Assigned task >> Go to the line below containing "folder of the" and print exactly from there through the line containing "- by apply join_absolute.", both included. Print nothing else.

BEGIN The data

(** X3: In the context a row is rendered from, a slot is blank exactly when
    the warning of that slot was given, and a row gives at most three
    warnings. *)
Theorem blank_iff_warned fs photos_dir (cols : list string) (cells : list scalar)
    out context (ev : list (event document)) out' :
  let row := series cols cells in
  row_context fs photos_dir cols row out = (Ok context, ev, out') →
  (∀ key, key ∈ ["photo1"; "photo2"; "photo3"] →
     context !! key = Some blank
     ↔ missing_warning key (app_no_of row) ∈ warnings ev)
  ∧ (length (warnings ev) ≤ 3)%nat.
Proof.
  intros row Hrun. apply row_context_inv in Hrun
    as (-> & c0 & x1 & x2 & x3 & ev1 & ev2 & ev3
        & _ & _ & _ & _ & -> & -> & Hs1 & Hs2 & Hs3).
  fold row in Hs1, Hs2, Hs3. rewrite !warnings_app.
  set (folder := PosixPath.join photos_dir (app_no_of row)) in *.
  assert (∀ i x ws, slot_bound fs (app_no_of row) folder i x ws →
    (x = blank ∧ ws = [missing_warning (photo_key i) (app_no_of row)])
    ∨ (x ≠ blank ∧ ws = [])) as Hcase.
  { intros i x ws [(-> & -> & _)|(ext & w & h & _ & _ & _ & _ & -> & ->)];
      [by left|by right]. }
  apply Hcase in Hs1, Hs2, Hs3.
  rewrite photo_key_1 in Hs1. rewrite photo_key_2 in Hs2. rewrite photo_key_3 in Hs3.
  split.
  - intros key Hkey.
    assert (∀ k, k ∈ ["photo1"; "photo2"; "photo3"] →
              missing_warning key (app_no_of row) = missing_warning k (app_no_of row)
              ↔ key = k) as Hinj.
    { intros k Hk. split; [by apply missing_warning_inj|by intros ->]. }
    assert ("photo1" ∈ ["photo1"; "photo2"; "photo3"]) as I1 by (by left).
    assert ("photo2" ∈ ["photo1"; "photo2"; "photo3"]) as I2 by (right; by left).
    assert ("photo3" ∈ ["photo1"; "photo2"; "photo3"]) as I3
      by (right; right; by left).
    rewrite !elem_of_app.
    destruct Hs1 as [[-> ->]|[N1 ->]], Hs2 as [[-> ->]|[N2 ->]],
             Hs3 as [[-> ->]|[N3 ->]];
      rewrite ?list_elem_of_singleton, ?elem_of_nil, ?Hinj by done;
      repeat (apply elem_of_cons in Hkey as [->|Hkey]);
      try (by apply elem_of_nil in Hkey);
      rewrite ?lookup_insert_eq, ?lookup_insert_ne by done;
      rewrite ?lookup_insert_eq, ?lookup_insert_ne by done;
      rewrite ?lookup_insert_eq, ?lookup_insert_ne by done;
      intuition congruence.
  - destruct Hs1 as [[_ ->]|[_ ->]], Hs2 as [[_ ->]|[_ ->]],
             Hs3 as [[_ ->]|[_ ->]]; simpl; lia.
Qed.

(** X4: A record whose folder is there but holds none of the nine candidates
    gets three blank slots and three warnings, after nine probes: missing
    files are no failure either. *)
Theorem empty_folder_row fs photos_dir (cols : list string) (cells : list scalar) out :
  let row := series cols cells in
  let app_no := app_no_of row in
  let folder := PosixPath.join photos_dir app_no in
  FS.isdir fs folder = true →
  (∀ key ext, key ∈ ["photo1"; "photo2"; "photo3"] → ext ∈ ["jpg"; "jpeg"; "png"] →
     FS.isfile fs (img_path folder key ext) = false) →
  ∃ context,
    row_context fs photos_dir cols row out
    = (Ok context,
       concat ((λ key,
         OsIsDir folder
         :: (OsIsFile <$> (img_path folder key <$> ["jpg"; "jpeg"; "png"]))
         ++ [StWarning (missing_warning key app_no)])
         <$> ["photo1"; "photo2"; "photo3"]),
       out)
    ∧ context !! "photo1" = Some blank
    ∧ context !! "photo2" = Some blank
    ∧ context !! "photo3" = Some blank.
Proof.
  intros row app_no folder Hd Hnone.
  destruct (build_context_run (document:=document) row cols ∅ out)
    as (c0 & Hb & _ & _).
  { intros col Hcol. by apply loc_series. }
  assert (∀ i key, photo_key i = key → key ∈ ["photo1"; "photo2"; "photo3"] →
    ∀ c, fill_slot fs app_no folder i c out
         = (Ok (<[key := blank]> c),
            OsIsDir folder
            :: (OsIsFile <$> (img_path folder key <$> ["jpg"; "jpeg"; "png"]))
            ++ [StWarning (missing_warning key app_no)], out)) as Hslot.
  { intros i key <- Hkey c. apply fill_slot_none; [done|].
    apply Forall_forall. intros e He. by apply Hnone. }
  exists (<["photo3" := blank]> (<["photo2" := blank]> (<["photo1" := blank]> c0))).
  split_and!.
  - unfold row_context. rewrite bind_unfold, Hb. cbv beta iota.
    fold row app_no folder. unfold for_each.
    rewrite bind_unfold, (Hslot 1%Z "photo1") by (done || by left).
    cbv beta iota.
    rewrite bind_unfold, (Hslot 2%Z "photo2") by (done || (right; by left)).
    cbv beta iota.
    rewrite bind_unfold, (Hslot 3%Z "photo3") by (done || (right; right; by left)).
    cbv beta iota. unfold ret. simpl. by rewrite ?app_nil_r.
  - rewrite lookup_insert_ne by done. rewrite lookup_insert_ne by done.
    apply lookup_insert_eq.
  - rewrite lookup_insert_ne by done. apply lookup_insert_eq.
  - apply lookup_insert_eq.
Qed.

End SlotProperties.

(** ** Columns and keys *)

Section KeyProperties.

Context {document : Type}.
Implicit Types (fs : node) (out : gmap string document)
  (context : gmap string pyval) (row : list (string * scalar)).

Ltac by_cases_on_char c :=
  destruct c as [[] [] [] [] [] [] [] []]; vm_compute;
  (split; [intros H; first [discriminate H | auto]
          | intros [H|H]; first [discriminate H | reflexivity]]).

Lemma lower_char_p (c : ascii) :
  PyStr.lower_char c = "p"%char ↔ c = "p"%char ∨ c = "P"%char.
Proof. by_cases_on_char c. Qed.

Lemma lower_char_h (c : ascii) :
  PyStr.lower_char c = "h"%char ↔ c = "h"%char ∨ c = "H"%char.
Proof. by_cases_on_char c. Qed.

Lemma lower_char_o (c : ascii) :
  PyStr.lower_char c = "o"%char ↔ c = "o"%char ∨ c = "O"%char.
Proof. by_cases_on_char c. Qed.

Lemma lower_char_t (c : ascii) :
  PyStr.lower_char c = "t"%char ↔ c = "t"%char ∨ c = "T"%char.
Proof. by_cases_on_char c. Qed.

Lemma prefix_lower_cons (a : ascii) (s col : string) :
  String.prefix (String a s) (PyStr.lower col) = true
  ↔ ∃ c rest, col = String c rest
              ∧ PyStr.lower_char c = a
              ∧ String.prefix s (PyStr.lower rest) = true.
Proof.
  destruct col as [|c rest]; simpl.
  - split; [done|]. by intros (? & ? & ? & _).
  - destruct (ascii_dec a (PyStr.lower_char c)) as [->|Hne].
    + split; [by exists c, rest|]. by intros (? & ? & [= <- <-] & _ & ?).
    + split; [done|]. intros (? & ? & [= <- <-] & ? & _). congruence.
Qed.

Lemma prefix_nil (t : string) : String.prefix "" t = true.
Proof. by destruct t. Qed.

(** X5: A column is left out of the context exactly when its name has five
    characters or more and starts with p, h, o, t, o, each in either case:
    [Photo_ID] and [PHOTOGRAPHER] are left out like [photo1], a name with
    a space before [photo] is not. *)
Theorem photo_column_iff (col : string) :
  is_photo_column col = true
  ↔ ∃ (c1 c2 c3 c4 c5 : ascii) (rest : string),
      col = String c1 (String c2 (String c3 (String c4 (String c5 rest))))
      ∧ (c1 = "p" ∨ c1 = "P")%char
      ∧ (c2 = "h" ∨ c2 = "H")%char
      ∧ (c3 = "o" ∨ c3 = "O")%char
      ∧ (c4 = "t" ∨ c4 = "T")%char
      ∧ (c5 = "o" ∨ c5 = "O")%char.
Proof.
  unfold is_photo_column, PyStr.startswith. split.
  - intros H.
    apply prefix_lower_cons in H as (c1 & r1 & -> & H1 & H).
    apply prefix_lower_cons in H as (c2 & r2 & -> & H2 & H).
    apply prefix_lower_cons in H as (c3 & r3 & -> & H3 & H).
    apply prefix_lower_cons in H as (c4 & r4 & -> & H4 & H).
    apply prefix_lower_cons in H as (c5 & r5 & -> & H5 & _).
    exists c1, c2, c3, c4, c5, r5. split; [done|].
    apply lower_char_p in H1. apply lower_char_h in H2. apply lower_char_o in H3.
    apply lower_char_t in H4. apply lower_char_o in H5. done.
  - intros (c1 & c2 & c3 & c4 & c5 & rest & -> & H1 & H2 & H3 & H4 & H5).
    apply lower_char_p in H1. apply lower_char_h in H2. apply lower_char_o in H3.
    apply lower_char_t in H4. apply lower_char_o in H5.
    apply prefix_lower_cons. eexists _, _. split_and!; [done..|].
    apply prefix_lower_cons. eexists _, _. split_and!; [done..|].
    apply prefix_lower_cons. eexists _, _. split_and!; [done..|].
    apply prefix_lower_cons. eexists _, _. split_and!; [done..|].
    apply prefix_lower_cons. eexists _, _. split_and!; [done..|].
    apply prefix_nil.
Qed.

Lemma join_absolute (a b : string) :
  PyStr.startswith b "/" = true → PosixPath.join a b = b.
Proof. unfold PosixPath.join. by intros ->. Qed.

(** X6: A key that starts with a slash is taken as a path of its own: the
    folder of the record is the key itself, whatever the photo directory
    is, the first probe of the record is of that path, and the record is
    treated the same wherever the archive was extracted. *)
Theorem absolute_key_leaves_photos_dir fs (photos_dir photos_dir' : string)
    (cols : list string) (cells : list scalar) out :
  let row := series cols cells in
  PyStr.startswith (app_no_of row) "/" = true →
  PosixPath.join photos_dir (app_no_of row) = app_no_of row
  ∧ (∃ ev, (row_context fs photos_dir cols row out).1.2
           = OsIsDir (app_no_of row) :: ev)
  ∧ row_context fs photos_dir cols row out
    = row_context fs photos_dir' cols row out.
Proof.
  intros row Habs. split_and!.
  - by apply join_absolute.
  - destruct (row_context_starts fs photos_dir cols cells out) as [ev Hev].
    exists ev. fold row in Hev. by rewrite join_absolute in Hev.
  - unfold row_context. by rewrite !(join_absolute _ _ Habs).
Qed.

Lemma lstrip_id (s : string) :
  (∀ c, PyStr.first_char s = Some c → PyStr.isspace c = false) →
  PyStr.lstrip s = s.
Proof. destruct s as [|c s]; [done|]. intros H. simpl. by rewrite (H c). Qed.

Lemma rstrip_id (s : string) :
  (∀ c, PyStr.last_char s = Some c → PyStr.isspace c = false) →
  PyStr.rstrip s = s.
Proof.
  induction s as [|c s IH]; [done|]. intros H. simpl.
  destruct s as [|d s].
  - simpl. by rewrite (H c).
  - rewrite IH by (intros e He; by apply H). done.
Qed.

(** [strip] leaves alone a text with no white space at either end. *)
Lemma strip_id (s : string) :
  (∀ c, PyStr.first_char s = Some c → PyStr.isspace c = false) →
  (∀ c, PyStr.last_char s = Some c → PyStr.isspace c = false) →
  PyStr.strip s = s.
Proof. intros Hf Hl. unfold PyStr.strip. by rewrite lstrip_id, rstrip_id. Qed.

Lemma strip_strip (s : string) : PyStr.strip (PyStr.strip s) = PyStr.strip s.
Proof. apply strip_id; [apply strip_first|apply strip_last]. Qed.





End KeyProperties.

(** ** The run *)

Section RunProperties.

Context {document : Type} (tpl_render : gmap string pyval → Res document).
Implicit Types (fs : node) (out : gmap string document)
  (context : gmap string pyval) (row : list (string * scalar)).



Lemma process_row_no_download fs photos_dir (cols : list string) (idx : nat)
    (cells : list scalar) out :
  downloads (process_row tpl_render fs photos_dir cols idx
               (series cols cells) out).1.2 = [].
Proof.
  unfold process_row. rewrite bind_unfold.
  pose proof (row_context_events (document:=document) fs photos_dir cols cells out)
    as Hev. simpl in Hev.
  destruct (row_context fs photos_dir cols (series cols cells) out)
    as [[[c|e] ev] o]; simpl in Hev;
    apply slot_events_saved in Hev as (_ & _ & Hd); [|done].
  rewrite bind_unfold, render_run.
  destruct (tpl_render c) as [doc|e]; simpl; by rewrite downloads_app, Hd.
Qed.



End RunProperties.

(** ** The archive and the ends of a run *)

Section ArchiveProperties.

Context {document : Type} (tpl_render : gmap string pyval → Res document).
Implicit Types (fs : node) (out : gmap string document)
  (context : gmap string pyval) (row : list (string * scalar)).

(** X9: An archive that [zipfile] cannot open ends the run with the exception
    of [zipfile]: unlike a sheet that cannot be read, it is not reported
    through [st.error], and no row of the sheet is looked at. *)
Theorem unreadable_archive_raises (df : DataFrame) (e : exn)
    (tmpdir : string) out :
  main tpl_render true (Some (Ok df)) (Some (Raise e)) tmpdir out
  = (Raise e, [], ∅).
Proof. reflexivity. Qed.

(** X10: A sheet without data rows still ends with the download, of an empty
    archive: nothing is probed, rendered or saved, and no warning is
    given. *)
Theorem empty_sheet_empty_archive (df : DataFrame) fs (tmpdir : string) out :
  data df = [] →
  main tpl_render true (Some (Ok df)) (Some (Ok fs)) tmpdir out
  = (Ok tt, [StDownloadButton []], ∅).
Proof.
  intros Hdata. unfold main. rewrite bind_unfold. unfold ret at 1. cbv beta iota.
  unfold with_tempdir. rewrite bind_unfold. unfold ret at 1. cbv beta iota.
  rewrite bind_unfold. unfold iterrows. rewrite Hdata. simpl.
  rewrite bind_unfold. unfold os_listdir. rewrite map_to_list_empty. done.
Qed.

END The data

Task solution >>
    folder of the record is the key itself, whatever the photo directory
    is, the first probe of the record is of that path, and the record is
    treated the same wherever the archive was extracted. *)
Theorem absolute_key_leaves_photos_dir fs (photos_dir photos_dir' : string)
    (cols : list string) (cells : list scalar) out :
  let row := series cols cells in
  PyStr.startswith (app_no_of row) "/" = true →
  PosixPath.join photos_dir (app_no_of row) = app_no_of row
  ∧ (∃ ev, (row_context fs photos_dir cols row out).1.2
           = OsIsDir (app_no_of row) :: ev)
  ∧ row_context fs photos_dir cols row out
    = row_context fs photos_dir' cols row out.
Proof.
  intros row Habs. split_and!.
  - by apply join_absolute.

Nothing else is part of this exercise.